### [ASSIGNMENT]
Scan the entries below for the word "seen" and copy every line in which it occurs.

### [DATA SHOWN]
++++
Definition selectedSource (seen : list (Addr * Z)) (selected : Addr) (bits : Z) : Prop :=
  (seen = [] /\ selected = AddrInvalid) \/ (firstGreatest seen (selected, bits) /\ isValid selected = true).

Lemma firstGreatest_elem seen best : firstGreatest seen best -> best ∈ seen.
Proof. intros (before & after & -> & _). apply elem_of_app. right. apply elem_of_cons. by left. Qed.

Lemma selectSource_spec candidates bits index seen selected selectedBits :
  ns_sourcePrefixBits state = take (Z.to_nat index) (ns_sourcePrefixBits state) ++ bits ->
  zlen (ns_sourcePrefixBits state) = index + zlen bits ->
  0 <= index -> length candidates = length bits ->
  Forall (fun a => isValid a = true) candidates ->
  NoDup (seen.*1 ++ candidates) ->
  selectedSource seen selected selectedBits ->
  exists s b, selectSource state destination index candidates selected selectedBits = Ret s /\
    selectedSource (seen ++ List.filter sameFamily (zip candidates bits)) s b.
Proof.
  revert bits index seen selected selectedBits.
  induction candidates as [|c rest IH]; intros bits index seen selected sb Hb Hlen Hi Hl Hv Hnd Hs.
  { destruct bits; [|done]. exists selected, sb. simpl. by rewrite app_nil_r. }
  destruct bits as [|b bits]; [done|]. injection Hl as Hl. apply list.Forall_cons in Hv as [Hvc Hv].
  assert (idx (ns_sourcePrefixBits state) index = Some b) as Hidx.
  { rewrite idx_lookup, Hb by lia. rewrite lookup_app_r; rewrite length_take; unfold zlen in Hlen; simpl in Hlen;
      [|lia]. by replace (_ - _)%nat with 0%nat by lia. }
  assert (ns_sourcePrefixBits state = take (Z.to_nat (index + 1)) (ns_sourcePrefixBits state) ++ bits) as Hb'.
  { rewrite Hb at 2. rewrite take_app_ge; rewrite length_take; unfold zlen in Hlen; simpl in Hlen; [|lia].
    replace (Z.to_nat (index + 1) - _)%nat with 1%nat by lia. simpl. by rewrite take_0, <- app_assoc. }
  assert (zlen (ns_sourcePrefixBits state) = index + 1 + zlen bits) as Hlen' by (rewrite zlen_cons in Hlen; lia).
  assert (NoDup ((seen ++ [(c, b)]).*1 ++ rest)) as Hnd'.
  { rewrite fmap_app, <- app_assoc. done. }
  simpl. change (Bool.eqb (is6 c) (is6 destination)) with (sameFamily (c, b)).
  destruct (sameFamily (c, b)); simpl.
  - rewrite Hidx. simpl. rewrite (cons_middle (c, b)), app_assoc.
    assert (c ∉ seen.*1) as Hc by (apply list.NoDup_app in Hnd as (_ & Hd & _); intros ?; apply (Hd c); [done|apply elem_of_cons; by left]).
    destruct Hs as [[-> ->]|[Hg Hsv]].
    + apply (IH bits (index + 1) [(c, b)] c b); try done; [lia|]. right. split; [|done]. exists [], []. split; [done|]. split; intros ? []%not_elem_of_nil.
    + rewrite Hsv. simpl. rewrite preferSource_rank.
      2:{ intros ->. apply Hc. apply list_elem_of_fmap. exists (selected, sb). split; [done|]. by apply firstGreatest_elem. }
      apply (firstGreatest_snoc _ _ (c, b)) in Hg.
      destruct (lexLess _ _); apply (IH bits (index + 1) (seen ++ [(c, b)])); try done; try lia; by right.
  - apply IH; try done; [lia|]. clear Hnd'.
    apply list.NoDup_app in Hnd as (H1 & H2 & H3). apply list.NoDup_app. split; [done|]. split.
    + intros x Hx Hr. apply (H2 x Hx). apply elem_of_cons. by right.
    + by apply list.NoDup_cons in H3 as [_ ?].
Qed.
End SourceOrder.

(** ** The invariant of a snapshot *)

(** An address an interface may own, in its normal form. *)
Definition ownable (a : Addr) : Prop :=
  addrOk a /\ isValid a = true /\ unmap a = a /\ isUnspecified a = false /\ isMulticast a = false /\ hasZone a = false.

(** A prefix in normal form: valid, without host bits, not mapped. *)
Definition normalPrefix (p : Prefix) : Prop :=
  prefixOk p /\ prefixValid p = true /\ masked p = p /\ unmap (p_addr p) = p_addr p.

Record networkOk {A} (state : networkState A) : Prop := {
  no_nodup : NoDup (ns_sources state);
  no_local : forall a, hasLocal state a = true <-> a ∈ ns_sources state;
  no_bits : Forall2 (fun a bits => 0 <= bits <= bitLen a) (ns_sources state) (ns_sourcePrefixBits state);
  no_ownable : Forall ownable (ns_sources state);
  no_prefixes : Forall normalPrefix (ns_localPrefixes state);
  no_broadcast : forall a, a ∈ ns_broadcast state <->
    exists p, p ∈ ns_localPrefixes state /\ ipv4BroadcastAddress p = Ret (Some a);
  no_disjoint : forall a, a ∈ ns_sources state -> broadcastDestination state a = false;
  no_routes : Forall (fun route => normalPrefix (ro_Destination route) /\
    (ro_Source route = AddrInvalid \/
     ro_Source route ∈ ns_sources state /\ is6 (ro_Source route) = is6 (p_addr (ro_Destination route)))) (ns_routes state);
  no_mtu : 68 <= ns_mtu state <= 65535;
  no_mtu6 : networkStateHasFamily state true = true \/
      Exists (fun route => is6 (p_addr (ro_Destination route)) = true) (ns_routes state) ->
    1280 <= ns_mtu state }.

Section Selection.
Context {A : Type} (state : networkState A) (Hok : networkOk state).

Lemma sources_valid : Forall (fun a => isValid a = true) (ns_sources state).
Proof. eapply list.Forall_impl; [exact (no_ownable _ Hok)|]. by intros a (_ & ? & _). Qed.

Lemma bits_length : length (ns_sources state) = length (ns_sourcePrefixBits state).
Proof. eapply Forall2_length, no_bits, Hok. Qed.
++++
### [ANSWER BELOW]
Definition selectedSource (seen : list (Addr * Z)) (selected : Addr) (bits : Z) : Prop :=
  (seen = [] /\ selected = AddrInvalid) \/ (firstGreatest seen (selected, bits) /\ isValid selected = true).
Lemma firstGreatest_elem seen best : firstGreatest seen best -> best ∈ seen.
Lemma selectSource_spec candidates bits index seen selected selectedBits :
  NoDup (seen.*1 ++ candidates) ->
  selectedSource seen selected selectedBits ->
    selectedSource (seen ++ List.filter sameFamily (zip candidates bits)) s b.
  revert bits index seen selected selectedBits.
  induction candidates as [|c rest IH]; intros bits index seen selected sb Hb Hlen Hi Hl Hv Hnd Hs.
  assert (NoDup ((seen ++ [(c, b)]).*1 ++ rest)) as Hnd'.
    assert (c ∉ seen.*1) as Hc by (apply list.NoDup_app in Hnd as (_ & Hd & _); intros ?; apply (Hd c); [done|apply elem_of_cons; by left]).
      destruct (lexLess _ _); apply (IH bits (index + 1) (seen ++ [(c, b)])); try done; try lia; by right.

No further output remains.